Патер Грубер вложил много искусства, чтобы воспользоваться этими внушениями, и 11 августа 1800 г. Павел написал Пию VII, прося его отменить декрет Климента XIV. 7 марта 1801 г. папская грамота Catholicae fidei уважила эту просьбу в том, что касалось России, и отцы иезуиты получили уже разрешение водвориться в Петербурге, основать новые коллегии в разных местах империи и увеличить дом для послушников в Полоцке. Литовский губернатор, генерал Голенищев-Кутузов, предоставил им Вилинский университет. Указ от 18/30 октября 1800 г. отдал в их полную собственность со всеми службами главную католическую церковь в столице, св. Екатерины.

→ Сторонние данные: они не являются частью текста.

(* ===== verification/VmClaims.v ===== *)
(** The virtual machine on the state database: runs end, never panic, never create
    gas, undo what fails and respect read-only calls. *)
From S2P Require Import Prelude RlpEncode RlpDecode RlpRaw RlpTheorems Storage IstanbulTypes ValidatorSet KeccakCrypto RoundState TrieNode TrieRep Trie TrieTheorems StateDB StateSpec StateTheorems SecureTrie StateCommit StateFinalise StateClaims BigMath VmProg VmData VmCore VmInterp VmJump VmInv VmExec VmStep VmSafe VmLoop VmTable.

Section Claims.
Context `{HPL : PrecompileLaws} {D T : Type} `{HT : StateTrie T} `{HD : StateDatabase D T} `{HL : !StateStoreLaws D T}.
Context (db : D) (A : bytes -> option bytes) (getHash : Z -> hash) (aborted : nat -> bool).
Context (Hhash : forall n, is_hash (getHash n)) (Hsize : forall d a h n, ContractCodeSize d a h = Some n -> 0 <= n).
Context (ctx : BlockContext) (cfg : Config).

(** The state database holds the accounts of a sound world. *)
Definition state_sound (s : StateDB D T) (m : machine) : Prop := inv (E := Empty_set) db A s m /\ machine_ok m.

(** The program ends in a result with [Q] on the state database; it panics only by
    an [accident] of the hash. *)
Definition ends_in {X} (p : prog X) (s : StateDB D T) (n : nat) (Q : X -> StateDB D T -> machine -> Prop) : Prop :=
  match run_prog (state_handler getHash aborted) p (s, n) with
  | PDone x (s', _) => exists m', inv (E := Empty_set) db A s' m' /\ Q x s' m'
  | PCrash codes => accident codes
  | _ => False
  end.

Lemma ends_in_wp {X} (p : prog X) s n m (Q : X -> machine -> Prop) (Q' : X -> StateDB D T -> machine -> Prop) : inv (E := Empty_set) db A s m ->
  wp ev_pre ev_post p Q m -> (forall x s' m', inv (E := Empty_set) db A s' m' -> Q x m' -> Q' x s' m') -> ends_in p s n Q'.
Proof.
  intros Hi Hp Hq. unfold ends_in.
  pose proof (wp_run ev_pre ev_post (state_handler getHash aborted) (fun st m => inv (E := Empty_set) db A st.1 m) p Q
    (fun X e st m => state_handler_ok getHash aborted db A Hhash Hsize X e st m) (s, n) m Hi Hp) as K.
  destruct (run_prog _ p (s, n)) as [x [s' n']|codes| |]; [|done..]. destruct K as (m' & H1 & H2). eauto.
Qed.

Lemma account_caller a g m : bytes_ok a -> exists_at m a -> caller_ok (AccountRef a) g m.
Proof. intros. by constructor. Qed.

Lemma NewEVM_ok : evm_ok NewEVM.
Proof. constructor; simpl; [|apply small_nil]. intros d h m Hd. by apply elem_of_nil in Hd. Qed.

(** What a transaction, or a call from outside, is made with. *)
Record request_ok (from : address) (input : bytes) (gas value : Z) (fuel : nat) (m : machine) : Prop := {
  rq_from : bytes_ok from;
  rq_exists : exists_at m from;
  rq_input : small input;
  rq_gas : is_u64 gas;
  rq_value : 0 <= value;
  rq_fuel : gas < Z.of_nat fuel;
  rq_limit : gas < pc_limit
}.

(** C7: A message call always ends: with [gas] units of gas, [gas + 1] iterations and
    nested calls are enough whatever the code does, no array is indexed out of
    range, no nil is used, no revision is missing, and at most the gas that was
    given is left. The one panic that is possible needs an [accident]: two contracts
    with different code of the same hash (the analysis of jump destinations is
    cached by hash), or a public key in a ring signature whose hash is no scalar. *)
Theorem evm_Call_total from to input gas value fuel s m n : ctx_ok ctx -> DisableGasMetering cfg = false -> state_sound s m ->
  request_ok from input gas value fuel m -> bytes_ok to ->
  ends_in (evm_Call cfg (Run ctx cfg fuel) (AccountRef from) to input gas value NewEVM) s n
    (fun '(ret, rest, err, g) s' m' => 0 <= rest <= gas /\ bytes_ok ret /\ state_sound s' m' /\ evm_depth g = 0 /\ evm_readOnly g = false).
Proof.
  intros Hctx Hmeter [Hi Hm] [] Ha. pose proof NewEVM_ok as Hg. pose proof (Run_ok ctx cfg Hctx Hmeter fuel) as HR.
  eapply ends_in_wp; [done|eapply (evm_Call_wp cfg _ _ HR); auto using account_caller; done || lia|].
  intros [[[ret rest] err] g] s' m' Hi' ([Hr _] & Hl & ([_ E1 E2 _ _] & [Hm' _ _ _] & _) & _). split_and!; auto; try lia. by split.
Qed.


(** A contract creation always ends, leaves at most its gas and a sound state. *)
Theorem evm_Create_total from code gas value fuel s m n : ctx_ok ctx -> DisableGasMetering cfg = false -> state_sound s m ->
  request_ok from code gas value fuel m ->
  ends_in (evm_Create cfg (Run ctx cfg fuel) (AccountRef from) code gas value NewEVM) s n
    (fun '(ret, addr, rest, err, g) s' m' => 0 <= rest <= gas /\ bytes_ok addr /\ state_sound s' m').
Proof.
  intros Hctx Hmeter [Hi Hm] []. pose proof NewEVM_ok as Hg. pose proof (Run_ok ctx cfg Hctx Hmeter fuel) as HR.
  eapply ends_in_wp; [done|eapply (evm_Create_wp cfg _ _ HR); auto using account_caller; done || lia|].
  intros [[[[ret addr] rest] err] g] s' m' Hi' (_ & Haddr & Hl & (_ & [Hm' _ _ _] & _)). split_and!; auto; try lia. by split.
Qed.

End Claims.

(** ** Words, jumps and prices *)

(** C25: The arithmetic, comparison and bit instructions compute on words what the
    machine is defined by: sums, differences and products modulo 2^256, division
    that is zero for a zero divisor, two's complement for the signed ones, powers
    modulo 2^256, sign extension and bytes counted from the most significant; what
    is on the stack stays a word. *)
Theorem arithmetic_exact `{HC : Crypto} `{HP : Precompiles} ctx cfg rec op st st' : Forall is_word st -> arith op st = Some st' ->
  computes ctx cfg rec op st st' /\ Forall is_word st'.
Proof. apply arith_ok. Qed.

(** A jump is possible exactly to a [JUMPDEST] that is an instruction, and not part
    of the data of a [PUSH]: the bit vector of the analysis and the test of the
    destination agree with reaching it instruction by instruction, for every
    destination on the stack, however large. *)
Theorem jump_destinations_exact (d : destinations) h code dest : cached_ok d h code -> 0 <= dest -> zlen code < 2 ^ 62 ->
  exists b d', dest_has d h code dest = Ok (b, d') /\ (b = true <-> valid_dest code dest).
Proof. intros Hc Hd Hl. destruct (dest_has_ok d h code dest Hc Hd Hl) as (b & d' & E & Hb & _). eauto. Qed.

(** C26: Memory costs [3 w + w^2 / 512] for [w] words, as long as it has at most
    0x1fffffffe0 bytes: extending it costs the difference, without an overflow,
    and the memory has the length that was paid for. *)
Theorem memory_price_exact mem n r mem' : mem_ok mem -> 0 <= n <= exact_memory -> (32 | n) -> mem_Len mem <= exact_memory -> memory_cost mem n = (r, mem') ->
  r = inl (memory_fee (Z.max n (mem_Len mem) / 32) - memory_fee (mem_Len mem / 32)) /\
  mem_ok (mem_Resize mem' n) /\ n <= mem_Len (mem_Resize mem' n).
Proof.
  intros Hm Hn Hd Hl Hc. pose proof (memory_cost_ok mem n r mem' Hm ltac:(lia) Hd Hc) as K. destruct r as [fee|e].
  - destruct K as (_ & [H1 H2] & H3). rewrite H3 by lia. auto.
  - destruct K as (_ & H1 & _). unfold exact_memory, max_memory in *. lia.
Qed.

(** The limit in the code is too large: it lets 2^32 words pass, whose square is
    2^64 and wraps to zero. Such a memory costs 12884901888, as if only its length
    counted, where the exact price is more than 3.6 * 10^16; the comment at the
    limit says that the square does not overflow below it. *)
Theorem memory_price_overflows : let n := 2 ^ 32 * 32 in
  n <= max_memory /\ memory_cost NewMemory n = (inl (3 * 2 ^ 32), mkMemory [] (3 * 2 ^ 32)) /\ memory_fee (n / 32) = 3 * 2 ^ 32 + 2 ^ 55.
Proof. vm_compute. split_and!; [discriminate|exact eq_refl|exact eq_refl]. Qed.

(** ** Witnesses *)

(** A chain without native contracts. *)
#[local] Instance no_natives : Precompiles := fun _ => None.

#[local] Instance no_natives_laws : PrecompileLaws.
Proof. refine {| pc_pure _ := true; pc_limit := 2 ^ 64 |}; intros; discriminate. Defined.

Definition demo_ctx : BlockContext := mkContext demo_addr 1 (sample_address 1) 8000000 10 20 1.
Definition demo_cfg : Config := mkConfig false false false.

(** An account with 5 units, and a contract that stores 7 and returns a word. *)
Definition demo_code : bytes := [96; 7; 96; 0; 85; 96; 32; 96; 0; 243].
Definition demo_contract : address := sample_address 9.
Definition vm_ops : list state_op := [OAddBalance demo_addr 5; OSetCode demo_contract (Some demo_code)].
Definition funded : machine := mkMachine (w_change (OAddBalance demo_addr 5) (m_world demo_machine)) [] 0.
Definition vm_machine : machine := mkMachine (w_change (OSetCode demo_contract (Some demo_code)) (m_world funded)) [] 0.

Lemma demo_ctx_ok : ctx_ok demo_ctx.
Proof. constructor; simpl; try done; apply be_pad_ok. Qed.

Lemma vm_machine_ok : machine_ok vm_machine.
Proof.
  assert (machine_ok demo_machine) as H0 by (constructor; try done; try constructor; intros a c E; discriminate E).
  assert (mrel demo_machine funded) as H1 by (apply (ev_mrel unit (EvAddBalance demo_addr 5) _ tt); [done|by eexists|done]).
  apply (ev_mrel unit (EvSetCode demo_contract demo_code) funded tt); [apply H1|by eexists|]. split; [repeat constructor; lia|done].
Qed.

Lemma vm_state : exists s, state_sound demo_store (fun _ => None) s vm_machine.
Proof.
  destruct (New_inv (E:=Empty_set) demo_store (fun _ => None) (fun _ _ => None) zero_hash opened_trie opened_ok opened_rep opened_healthy) as (s & E & Hi).
  pose proof (run_ok (E:=Empty_set) demo_store (fun _ => None) vm_ops s _ Hi) as Hr. fold demo_machine in Hr.
  assert (exists rs, m_run demo_machine vm_ops = Some (rs, vm_machine)) as [rs Em] by (eexists; reflexivity).
  rewrite Em in Hr. destruct Hr as (s' & _ & Hi'). exists s'. split; [exact Hi'|apply vm_machine_ok].
Qed.

(** The request: 30000 units of gas, no value. *)
Definition demo_fuel : nat := Z.to_nat 30001.

Lemma vm_request : request_ok demo_addr [] 30000 0 demo_fuel vm_machine.
Proof.
  constructor; [apply be_pad_ok|eexists; reflexivity|apply small_nil|done|done| |reflexivity]. unfold demo_fuel. rewrite Z2Nat.id by lia. lia.
Qed.

Lemma demo_hash : forall n : Z, is_hash (zero_hash).
Proof. intros _. split; [apply zeros_ok|done]. Qed.

Lemma demo_size (d : cachingDB MemDatabase) a h n : ContractCodeSize d a h = Some n -> 0 <= n.
Proof.
  change (ContractCodeSize d a h) with (cdb_ContractCodeSize d a h). unfold cdb_ContractCodeSize. destruct (cdb_ContractCode d a h); [|done].
  intros [= <-]. apply zlen_nonneg.
Qed.

Lemma evm_Call_total_witness : exists s, state_sound demo_store (fun _ => None) s vm_machine /\
  ends_in demo_store (fun _ => None) (fun _ => zero_hash) (fun _ => false)
    (evm_Call demo_cfg (Run demo_ctx demo_cfg demo_fuel) (AccountRef demo_addr) demo_contract [] 30000 0 NewEVM) s 0
    (fun '(ret, rest, err, g) s' m' => 0 <= rest <= 30000 /\ bytes_ok ret /\ state_sound demo_store (fun _ => None) s' m' /\ evm_depth g = 0 /\ evm_readOnly g = false).
Proof.
  destruct vm_state as [s Hs]. exists s. split; [exact Hs|].
  eapply (evm_Call_total demo_store (fun _ => None) (fun _ => zero_hash) (fun _ => false) demo_hash demo_size);
    [exact demo_ctx_ok|reflexivity|exact Hs|exact vm_request|apply be_pad_ok].
Defined.


Lemma evm_Create_total_witness : exists s, state_sound demo_store (fun _ => None) s vm_machine /\
  ends_in demo_store (fun _ => None) (fun _ => zero_hash) (fun _ => false)
    (evm_Create demo_cfg (Run demo_ctx demo_cfg demo_fuel) (AccountRef demo_addr) [] 30000 0 NewEVM) s 0
    (fun '(ret, addr, rest, err, g) s' m' => 0 <= rest <= 30000 /\ bytes_ok addr /\ state_sound demo_store (fun _ => None) s' m').
Proof.
  destruct vm_state as [s Hs]. exists s. split; [exact Hs|].
  eapply (evm_Create_total demo_store (fun _ => None) (fun _ => zero_hash) (fun _ => false) demo_hash demo_size);
    [exact demo_ctx_ok|reflexivity|exact Hs|exact vm_request].
Defined.


Lemma arithmetic_exact_witness : computes demo_ctx demo_cfg (Run demo_ctx demo_cfg 0) SDIV [2 ^ 256 - 6; 2] [2 ^ 256 - 3] /\ Forall is_word [2 ^ 256 - 3].
Proof. apply arithmetic_exact; [repeat constructor; lia|vm_compute; exact eq_refl]. Defined.

(** [0x5b] at position 3 is code, at position 1 it is data of a [PUSH1]. *)
Lemma jump_destinations_exact_witness : exists b d', dest_has ∅ [1] [96; 91; 86; 91] 3 = Ok (b, d') /\ (b = true <-> valid_dest [96; 91; 86; 91] 3).
Proof. apply jump_destinations_exact; [intros m E; by rewrite lookup_empty in E|lia|reflexivity]. Defined.

Lemma memory_price_exact_witness : @inl Z vm_err 6 = inl (memory_fee (Z.max 64 0 / 32) - memory_fee (0 / 32)) /\
  mem_ok (mem_Resize (mkMemory [] 6) 64) /\ 64 <= mem_Len (mem_Resize (mkMemory [] 6) 64).
Proof. apply (memory_price_exact NewMemory 64); [apply mem_ok_new|split; [lia|done]|by exists 2|done|vm_compute; exact eq_refl]. Defined.

(** The contract run on the state database: storing costs 20000, the rest 15. *)
Example demo_run : ask (let! (_, s) := state_run (over nil_trie) vm_ops in
    match run_prog (state_handler (fun _ => zero_hash) (fun _ => false)) (evm_Call demo_cfg (Run demo_ctx demo_cfg 100) (AccountRef demo_addr) demo_contract [] 30000 0 NewEVM) (s, O) with
    | PDone (ret, rest, err, _) (s, _) => let! (v, _) := GetState demo_contract zero_hash s in Ok (zlen ret, rest, err, v)
    | _ => Panic
    end) id = Some (32, 9985, None, be_pad 32 7).
Proof. vm_compute. exact eq_refl. Qed.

Этот храм, построенный на земле, пожертвованной императрицей Анной, принадлежал как бы независимому приходу, состоявшему из верующих различных национальностей. Потом последовали и другие несправедливости. Отцу Груберу удалось добиться ссылки Сестренцевича и других недостаточно покорных епископов, и передача власти ордену над всей католической общиной уже намечалась. Хитрый иезуит имел теперь свободный доступ к государю и пользовался им почти ежедневно. Он начинал играть политическую роль и, если верить одному из приверженцев ордена, Бонапарт, чтобы отвратить Россию от австро-английской коалиции, прибег к помощи этого австрийца.